*Data listing*
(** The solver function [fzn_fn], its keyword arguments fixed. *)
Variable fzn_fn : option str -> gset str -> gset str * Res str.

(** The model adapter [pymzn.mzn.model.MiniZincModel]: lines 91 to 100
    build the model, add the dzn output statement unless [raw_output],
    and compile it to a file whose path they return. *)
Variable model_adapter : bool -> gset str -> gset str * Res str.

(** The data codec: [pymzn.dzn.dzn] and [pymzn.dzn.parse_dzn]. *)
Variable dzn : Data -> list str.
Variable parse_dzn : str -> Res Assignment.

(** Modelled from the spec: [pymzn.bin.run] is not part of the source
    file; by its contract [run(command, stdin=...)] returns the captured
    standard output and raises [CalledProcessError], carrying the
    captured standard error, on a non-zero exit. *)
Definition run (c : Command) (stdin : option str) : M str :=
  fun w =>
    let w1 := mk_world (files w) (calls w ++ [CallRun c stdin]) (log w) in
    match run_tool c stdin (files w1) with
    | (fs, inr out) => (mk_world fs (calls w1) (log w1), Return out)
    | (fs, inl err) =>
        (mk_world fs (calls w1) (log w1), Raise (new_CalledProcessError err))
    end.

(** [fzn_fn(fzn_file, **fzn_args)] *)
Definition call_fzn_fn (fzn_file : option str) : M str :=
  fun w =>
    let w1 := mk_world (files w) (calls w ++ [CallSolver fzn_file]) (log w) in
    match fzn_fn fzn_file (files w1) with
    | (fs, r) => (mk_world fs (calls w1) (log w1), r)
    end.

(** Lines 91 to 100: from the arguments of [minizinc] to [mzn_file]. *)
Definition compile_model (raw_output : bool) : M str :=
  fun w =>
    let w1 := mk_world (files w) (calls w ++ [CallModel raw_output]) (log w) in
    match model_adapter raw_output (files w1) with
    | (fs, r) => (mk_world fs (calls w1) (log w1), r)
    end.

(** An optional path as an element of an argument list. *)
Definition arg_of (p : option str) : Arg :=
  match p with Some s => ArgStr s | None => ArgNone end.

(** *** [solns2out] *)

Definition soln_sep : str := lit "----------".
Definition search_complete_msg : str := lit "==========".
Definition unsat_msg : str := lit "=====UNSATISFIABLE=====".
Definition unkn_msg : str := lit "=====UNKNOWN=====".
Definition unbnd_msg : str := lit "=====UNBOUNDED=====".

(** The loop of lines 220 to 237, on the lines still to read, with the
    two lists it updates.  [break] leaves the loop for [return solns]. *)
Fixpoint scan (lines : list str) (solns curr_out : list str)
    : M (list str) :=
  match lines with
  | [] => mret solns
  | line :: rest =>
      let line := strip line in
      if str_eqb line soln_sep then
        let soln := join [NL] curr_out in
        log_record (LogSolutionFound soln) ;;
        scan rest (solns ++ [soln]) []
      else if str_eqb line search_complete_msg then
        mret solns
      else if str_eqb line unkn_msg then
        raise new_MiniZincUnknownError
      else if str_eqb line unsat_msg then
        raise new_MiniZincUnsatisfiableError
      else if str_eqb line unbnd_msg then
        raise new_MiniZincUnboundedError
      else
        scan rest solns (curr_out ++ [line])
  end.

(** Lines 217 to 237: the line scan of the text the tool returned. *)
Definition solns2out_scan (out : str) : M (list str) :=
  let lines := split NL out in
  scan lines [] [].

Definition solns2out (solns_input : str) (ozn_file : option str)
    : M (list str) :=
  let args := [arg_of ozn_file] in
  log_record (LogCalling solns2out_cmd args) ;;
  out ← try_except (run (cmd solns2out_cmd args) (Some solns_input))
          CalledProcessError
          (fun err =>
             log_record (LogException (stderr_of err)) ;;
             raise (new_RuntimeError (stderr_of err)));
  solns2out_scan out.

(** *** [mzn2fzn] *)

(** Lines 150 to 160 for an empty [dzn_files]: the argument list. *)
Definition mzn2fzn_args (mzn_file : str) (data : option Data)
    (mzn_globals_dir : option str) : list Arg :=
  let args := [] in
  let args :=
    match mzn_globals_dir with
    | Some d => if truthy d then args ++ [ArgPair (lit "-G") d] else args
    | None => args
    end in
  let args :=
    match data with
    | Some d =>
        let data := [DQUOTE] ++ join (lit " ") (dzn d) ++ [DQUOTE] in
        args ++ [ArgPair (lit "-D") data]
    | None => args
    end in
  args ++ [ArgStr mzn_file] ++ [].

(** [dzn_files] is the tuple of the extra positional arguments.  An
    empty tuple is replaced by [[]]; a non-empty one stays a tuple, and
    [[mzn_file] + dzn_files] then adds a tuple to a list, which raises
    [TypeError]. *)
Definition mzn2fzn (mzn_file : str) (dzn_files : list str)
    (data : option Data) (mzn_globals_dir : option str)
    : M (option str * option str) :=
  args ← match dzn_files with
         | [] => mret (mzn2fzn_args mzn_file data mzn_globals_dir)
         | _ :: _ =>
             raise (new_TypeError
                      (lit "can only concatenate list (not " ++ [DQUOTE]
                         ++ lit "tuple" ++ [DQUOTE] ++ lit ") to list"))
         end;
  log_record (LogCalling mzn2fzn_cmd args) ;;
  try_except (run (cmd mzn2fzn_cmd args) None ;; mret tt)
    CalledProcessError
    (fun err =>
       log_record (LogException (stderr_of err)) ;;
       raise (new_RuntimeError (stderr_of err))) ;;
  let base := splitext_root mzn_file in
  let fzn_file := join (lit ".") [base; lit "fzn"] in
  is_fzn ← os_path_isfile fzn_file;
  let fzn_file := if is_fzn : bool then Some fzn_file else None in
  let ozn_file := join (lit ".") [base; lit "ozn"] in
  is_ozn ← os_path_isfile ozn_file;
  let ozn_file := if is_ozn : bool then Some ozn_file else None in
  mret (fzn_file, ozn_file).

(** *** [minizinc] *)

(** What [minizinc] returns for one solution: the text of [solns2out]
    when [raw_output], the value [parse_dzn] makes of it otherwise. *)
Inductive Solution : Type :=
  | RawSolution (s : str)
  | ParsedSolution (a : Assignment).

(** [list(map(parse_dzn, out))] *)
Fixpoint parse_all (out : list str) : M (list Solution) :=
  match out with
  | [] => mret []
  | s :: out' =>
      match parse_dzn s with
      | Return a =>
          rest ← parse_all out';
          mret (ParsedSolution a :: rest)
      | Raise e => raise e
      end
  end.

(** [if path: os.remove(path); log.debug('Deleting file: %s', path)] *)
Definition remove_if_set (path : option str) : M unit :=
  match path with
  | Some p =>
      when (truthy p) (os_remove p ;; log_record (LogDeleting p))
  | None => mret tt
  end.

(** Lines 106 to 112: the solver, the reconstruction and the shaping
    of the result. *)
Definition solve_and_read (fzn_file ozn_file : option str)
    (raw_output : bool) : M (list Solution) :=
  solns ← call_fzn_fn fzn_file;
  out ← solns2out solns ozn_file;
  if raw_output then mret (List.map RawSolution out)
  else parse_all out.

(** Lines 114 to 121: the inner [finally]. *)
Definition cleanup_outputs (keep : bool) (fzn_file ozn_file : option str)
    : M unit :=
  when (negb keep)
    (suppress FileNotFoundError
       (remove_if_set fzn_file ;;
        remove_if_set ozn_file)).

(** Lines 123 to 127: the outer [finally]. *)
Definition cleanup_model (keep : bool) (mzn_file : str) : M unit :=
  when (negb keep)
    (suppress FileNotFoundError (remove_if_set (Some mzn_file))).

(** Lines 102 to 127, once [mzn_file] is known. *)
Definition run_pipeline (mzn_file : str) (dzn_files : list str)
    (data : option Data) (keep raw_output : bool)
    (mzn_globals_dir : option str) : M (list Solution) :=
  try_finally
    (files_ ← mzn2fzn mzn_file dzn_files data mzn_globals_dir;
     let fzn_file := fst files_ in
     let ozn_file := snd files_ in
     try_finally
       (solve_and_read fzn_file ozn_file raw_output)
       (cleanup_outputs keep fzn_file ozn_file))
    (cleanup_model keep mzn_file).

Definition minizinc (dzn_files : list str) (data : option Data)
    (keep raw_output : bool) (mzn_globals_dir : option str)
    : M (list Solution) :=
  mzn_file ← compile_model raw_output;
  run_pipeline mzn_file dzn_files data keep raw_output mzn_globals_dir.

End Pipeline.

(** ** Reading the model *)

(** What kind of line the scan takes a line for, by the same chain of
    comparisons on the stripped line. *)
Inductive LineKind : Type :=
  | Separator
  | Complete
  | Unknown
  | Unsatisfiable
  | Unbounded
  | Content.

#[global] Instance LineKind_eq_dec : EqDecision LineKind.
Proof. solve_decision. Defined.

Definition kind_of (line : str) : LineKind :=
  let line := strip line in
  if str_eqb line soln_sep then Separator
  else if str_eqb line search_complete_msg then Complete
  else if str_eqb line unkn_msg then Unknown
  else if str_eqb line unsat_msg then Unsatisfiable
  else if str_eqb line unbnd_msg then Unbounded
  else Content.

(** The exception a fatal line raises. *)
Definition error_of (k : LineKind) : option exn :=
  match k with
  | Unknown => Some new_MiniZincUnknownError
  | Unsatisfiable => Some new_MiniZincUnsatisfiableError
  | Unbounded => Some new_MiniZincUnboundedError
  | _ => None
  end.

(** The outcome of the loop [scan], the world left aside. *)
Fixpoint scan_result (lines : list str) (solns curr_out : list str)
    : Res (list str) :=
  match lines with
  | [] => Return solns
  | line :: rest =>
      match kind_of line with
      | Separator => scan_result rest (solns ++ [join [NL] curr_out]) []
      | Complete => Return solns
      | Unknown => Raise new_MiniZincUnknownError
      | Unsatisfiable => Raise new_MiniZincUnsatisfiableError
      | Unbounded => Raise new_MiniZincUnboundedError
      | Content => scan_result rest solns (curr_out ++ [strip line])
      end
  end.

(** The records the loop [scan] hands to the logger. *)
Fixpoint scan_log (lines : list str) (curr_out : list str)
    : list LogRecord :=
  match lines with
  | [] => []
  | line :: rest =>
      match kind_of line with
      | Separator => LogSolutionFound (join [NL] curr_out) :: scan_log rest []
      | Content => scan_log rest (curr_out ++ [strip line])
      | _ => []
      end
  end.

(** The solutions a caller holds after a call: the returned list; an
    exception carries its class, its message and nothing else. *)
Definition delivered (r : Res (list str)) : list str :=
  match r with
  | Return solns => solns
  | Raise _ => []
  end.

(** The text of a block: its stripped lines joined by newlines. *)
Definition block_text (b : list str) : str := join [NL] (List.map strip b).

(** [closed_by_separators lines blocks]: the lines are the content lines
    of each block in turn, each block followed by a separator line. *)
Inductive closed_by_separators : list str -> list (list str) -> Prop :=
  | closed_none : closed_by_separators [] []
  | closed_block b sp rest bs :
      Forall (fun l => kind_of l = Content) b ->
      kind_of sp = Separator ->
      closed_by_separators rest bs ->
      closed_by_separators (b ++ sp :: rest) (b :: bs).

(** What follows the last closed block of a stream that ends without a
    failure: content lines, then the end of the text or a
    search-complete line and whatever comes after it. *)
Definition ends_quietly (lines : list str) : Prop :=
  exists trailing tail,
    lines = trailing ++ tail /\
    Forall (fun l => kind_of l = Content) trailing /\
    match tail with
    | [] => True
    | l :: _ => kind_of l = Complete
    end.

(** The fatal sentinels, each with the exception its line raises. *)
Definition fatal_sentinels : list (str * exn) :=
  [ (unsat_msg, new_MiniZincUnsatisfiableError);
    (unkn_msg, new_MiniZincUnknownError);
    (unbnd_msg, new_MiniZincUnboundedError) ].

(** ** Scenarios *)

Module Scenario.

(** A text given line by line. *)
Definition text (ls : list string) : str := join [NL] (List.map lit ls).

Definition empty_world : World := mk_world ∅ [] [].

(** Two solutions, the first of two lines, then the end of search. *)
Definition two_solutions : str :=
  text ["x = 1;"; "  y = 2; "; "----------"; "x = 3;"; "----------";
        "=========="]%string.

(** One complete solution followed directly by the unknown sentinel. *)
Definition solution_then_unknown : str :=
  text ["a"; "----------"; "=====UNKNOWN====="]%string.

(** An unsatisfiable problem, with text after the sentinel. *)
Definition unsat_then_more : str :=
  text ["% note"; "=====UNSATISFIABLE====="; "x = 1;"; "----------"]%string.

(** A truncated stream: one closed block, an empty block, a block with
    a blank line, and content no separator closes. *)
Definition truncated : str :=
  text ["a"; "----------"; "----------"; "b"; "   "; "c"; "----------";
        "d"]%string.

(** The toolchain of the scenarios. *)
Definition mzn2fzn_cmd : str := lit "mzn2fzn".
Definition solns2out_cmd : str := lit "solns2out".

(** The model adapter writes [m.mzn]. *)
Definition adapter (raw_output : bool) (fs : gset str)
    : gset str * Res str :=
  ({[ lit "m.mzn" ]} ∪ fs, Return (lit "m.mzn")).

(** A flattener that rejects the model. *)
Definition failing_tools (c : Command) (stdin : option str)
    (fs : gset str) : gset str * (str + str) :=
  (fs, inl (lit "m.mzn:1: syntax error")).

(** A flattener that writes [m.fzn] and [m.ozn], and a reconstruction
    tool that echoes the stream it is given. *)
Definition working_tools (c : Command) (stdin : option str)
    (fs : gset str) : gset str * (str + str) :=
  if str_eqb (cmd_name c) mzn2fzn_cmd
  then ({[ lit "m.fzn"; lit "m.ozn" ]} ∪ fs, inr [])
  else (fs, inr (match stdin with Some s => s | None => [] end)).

*Task to complete*
Out of the records above, pull each line containing the word "returns".

*Result of this task*
    file; by its contract [run(command, stdin=...)] returns the captured
(** What [minizinc] returns for one solution: the text of [solns2out]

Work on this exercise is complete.